We read the story of Easter morning in Luke 23:54 – 24:12.

“It was the day of Preparation, and the Sabbath was beginning. 55 The women who had come with him from Galilee followed and saw the tomb and how his body was laid. 56 Then they returned and prepared spices and ointments. On the Sabbath, they rested according to the commandment.”

“But on the first day of the week, at early dawn, they went to the tomb, taking the spices they had prepared. 2 And they found the stone rolled away from the tomb, 3 but when they went in they did not find the body of the Lord Jesus. 4 While they were perplexed about this, behold, two men stood by them in dazzling apparel. 5 And as they were frightened and bowed their faces to the ground, the men said to them, “Why do you seek the living among the dead? 6 He is not here, but has risen. Remember how he told you, while he was still in Galilee, 7 that the Son of Man must be delivered into the hands of sinful men and be crucified and on the third-day rise.” 8 And they remembered his words,9 and returning from the tomb they told all these things to the eleven and to all the rest. 10 Now it was Mary Magdalene and Joanna and Mary the mother of James and the other women with them who told these things to the apostles, 11 but these words seemed to them an idle tale, and they did not believe them. 12 But Peter rose and ran to the tomb; stooping and looking in, he saw the linen cloths by themselves; and he went home marveling at what had happened.”

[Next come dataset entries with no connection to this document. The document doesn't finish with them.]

Lemma elem_of_current_from `{DigPex, Mpsc} k w id :
  id ∈ current_from k w ↔ ∃ q conn, registry (st w) !! id = Some q ∧
    conns w !! peer_tx q = Some conn ∧ from_source k conn ∧ s_peer_id (c_session conn) = Some id.
Proof.
  unfold current_from. rewrite elem_of_list_to_set, list_elem_of_omap. split.
  - intros ([id' q] & Hq%elem_of_map_to_list & E). simpl in E.
    apply bind_Some in E as (conn & Hc & E). case_bool_decide as Hs; [|done].
    injection E as ->. destruct Hs. by exists q, conn.
  - intros (q & conn & Hq & Hc & Hf & Hs). exists (id, q). simpl. rewrite elem_of_map_to_list, Hc. simpl.
    split; [done|]. by rewrite bool_decide_eq_true_2.
Qed.

Lemma size_list_to_set_le (l : list string) : (size (list_to_set l : gset string) ≤ length l)%nat.
Proof.
  induction l as [|x l IH]; [done|]. cbn [list_to_set length].
  rewrite size_union_alt, size_singleton.
  pose proof (subseteq_size (list_to_set l ∖ {[x]} : gset string) (list_to_set l) ltac:(set_solver)). lia.
Qed.

(** Each of them is the session's id of a connection of its own. *)
Lemma current_registered `{DigPex, Mpsc} k w :
  Z.of_nat (size (current_from k w)) ≤ registered_from k (conns w).
Proof.
  unfold registered_from. apply inj_le.
  set (cs := filter _ (map_to_list (conns w)).*2).
  transitivity (length (omap (λ conn, s_peer_id (c_session conn)) cs)).
  2: { clearbody cs. induction cs as [|x l IH]; [done|]. cbn [omap list_omap length].
       destruct (s_peer_id (c_session x)); cbn [length]; lia. }
  etransitivity; [|apply size_list_to_set_le]. apply subseteq_size. intros id Hid.
  apply elem_of_current_from in Hid as (q & conn & _ & Hc & Hf & Hs).
  apply elem_of_list_to_set, list_elem_of_omap. exists conn. split; [|done].
  apply list_elem_of_filter. split; [by rewrite Hs|].
  apply list_elem_of_fmap. exists (peer_tx q, conn). split; [done|]. by apply elem_of_map_to_list.
Qed.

We are familiar with Easter, the celebration of Christ’s resurrection, but theologically and practically speaking what is so significant about Christ’s resurrection? Christ died on the cross to pay for our sin so that we could be forgiven, but what did the resurrection accomplish? We find much of the answer to this question when we look to the writings of Luke.

Luke wrote the book of Luke to a man named Theophilus his reason for writing was to bring together the true details of the “things which are most surely believed among us.” Luke worked to gather the details of the true stories that had been handed down from eyewitnesses and their ministers of the word. It was done so “that you may have certainty concerning the things you have been taught.”(Luke 1:1-4) Luke then precedes to record teachings, miracles, crucifixion, the resurrection, and the ascension of Jesus of Nazareth, the Promised Messiah.

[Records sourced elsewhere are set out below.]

Lemma guards_cons p ps : guards (p :: ps) = ((if is_guard p then 1 else 0) + guards ps)%nat.
Proof. unfold guards. rewrite filter_cons. by destruct (is_guard p). Qed.

Lemma admits_cons p ps : admits (p :: ps) = ((if is_admit p then 1 else 0) + admits ps)%nat.
Proof. unfold admits. rewrite filter_cons. by destruct (is_admit p). Qed.

Lemma guards_perm ps qs : ps ≡ₚ qs → guards ps = guards qs.
Proof. intros E. unfold guards. by rewrite E. Qed.

Lemma admits_perm ps qs : ps ≡ₚ qs → admits ps = admits qs.
Proof. intros E. unfold admits. by rewrite E. Qed.
End held.

Section invariant.
Context `{HO : HashOrder, DI : DigIp} `{DP : DigPex} `{ML : MpscLaws} {SD : Serde}.
Context (config : RelayServerConfig) (workers : nat).
Hypothesis Hgood : good_config config.

Definition in_place (w : World) (c : nat) (pl : Place) : Prop :=
  match pl with
  | Fresh => conns w !! c = None ∧ outs w !! c = None
  | Within => ∃ conn, conns w !! c = Some conn ∧ c_phase conn = Serving
  | Gone => conns w !! c = None
  end.

Record counted (s : RelayState) : Prop := {
  cn_wf : wf_registry (registry s);
  cn_connected : connected s = registry_len (registry s);
  cn_cap : registry_len (registry s) ≤ max_connections config }.

(** The counters and the slots. *)
Record accounts (w : World) (ps : list Pending) : Prop := {
  ac_open : open_connections (st w) = Z.of_nat (size (conns w) + guards ps);
  ac_cap : open_connections (st w) + Z.of_nat (admits ps) ≤ max_connections config - 1 + Z.of_nat workers;
  ac_ip : pool_ok (max_connections_per_ip config) (conns_per_ip (abuse (st w)))
            (ip_held ps ++ ip_slots (conns w));
  ac_reg : pool_ok (max_registrations_per_ip config) (regs_per_ip (abuse (st w)))
             (reg_held ps ++ reg_slots (conns w)) }.

(** The tasks: one thing at a time each, and where it says it is. *)
Record orderly_tasks (w : World) (ps : list Pending) : Prop := {
  ot_nodup : NoDup (omap owner ps);
  ot_place p c : p ∈ ps → owner p = Some c → in_place w c (place p) }.

(** The registry and the queues. *)
Record settled (w : World) : Prop := {
  se_counted : counted (st w);
  se_tx id q : registry (st w) !! id = Some q → peer_tx q ∈ dom (outs w);
  se_proved : proved (registry (st w)) (conns w);
  se_outs : chans_ok (outbound_queue_capacity config) (outs w);
  se_pexs : chans_ok (outbound_queue_capacity config) (pexs w);
  se_phase c conn : conns w !! c = Some conn → c ∈ dom (outs w) ↔ c_phase conn ≠ Handshaking }.

Record sound (w : World) (ps : list Pending) : Prop := {
  so_settled : settled w;
  so_accounts : accounts w ps;
  so_tasks : orderly_tasks w ps }.

(** *** The order of what is pending does not matter *)

Global Instance accounts_perm w : Proper ((≡ₚ) ==> impl) (accounts w).
Proof.
  intros ps qs E [H1 H2 H3 H4]. unfold ip_held, reg_held in *.
  split; [by rewrite <- (guards_perm _ _ E)|by rewrite <- (admits_perm _ _ E)|..].
  - eapply pool_ok_perm; [|exact H3]. unfold ip_held. by rewrite E.
  - eapply pool_ok_perm; [|exact H4]. unfold reg_held. by rewrite E.
Qed.

Global Instance orderly_tasks_perm w : Proper ((≡ₚ) ==> impl) (orderly_tasks w).
Proof.
  intros ps qs E [H1 H2]. split; [by rewrite <- E|]. intros p c Hp. apply H2. by rewrite E.
Qed.

Global Instance sound_perm w : Proper ((≡ₚ) ==> impl) (sound w).
Proof. intros ps qs E [H1 H2 H3]. split; [done|by rewrite <- E|by rewrite <- E]. Qed.

(** *** Steps that leave all that alone *)

(** Nothing moved but messages, clocks and what the invariant does not speak of. *)
Record still (w w' : World) : Prop := {
  sw_registry : registry (st w') = registry (st w);
  sw_connected : connected (st w') = connected (st w);
  sw_open : open_connections (st w') = open_connections (st w);
  sw_counts : same_counts (abuse (st w)) (abuse (st w'));
  sw_conns : conns w' = conns w;
  sw_dom : dom (outs w') = dom (outs w);
  sw_outs cap : chans_ok cap (outs w) → chans_ok cap (outs w');
  sw_pexs cap : chans_ok cap (pexs w) → chans_ok cap (pexs w') }.

Lemma still_refl w : still w w.
Proof. done. Qed.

In Luke’s second writing, the Acts of the Apostles, he begins with the ascension and continues with the story of the followers of Jesus in the early church. In the book of Acts, the primary responsibility of the Apostles was to be witnesses of what they had seen. Because of this, Jesus gave them “many proofs appearing to them for 40 days” after his resurrection. Jesus then sent them out “to be witnesses in Jerusalem, Judea, Samaria and the ends of the world.” They were not sent out to establish a new systematic theology. They were not scholars or philosophers. They were common men who were supposed to tell what they had seen and explain what it meant. They had seen Jesus do many things, but their primary testimony was to that of His resurrection. This was one primary factor when the disciples looked for a replacement for Judas in Acts 1:21-22, it had to be one who had been with them since the beginning of Jesus’ ministry. He had to join them in their task of being eyewitnesses to Jesus’ life, ministry, death, and resurrection.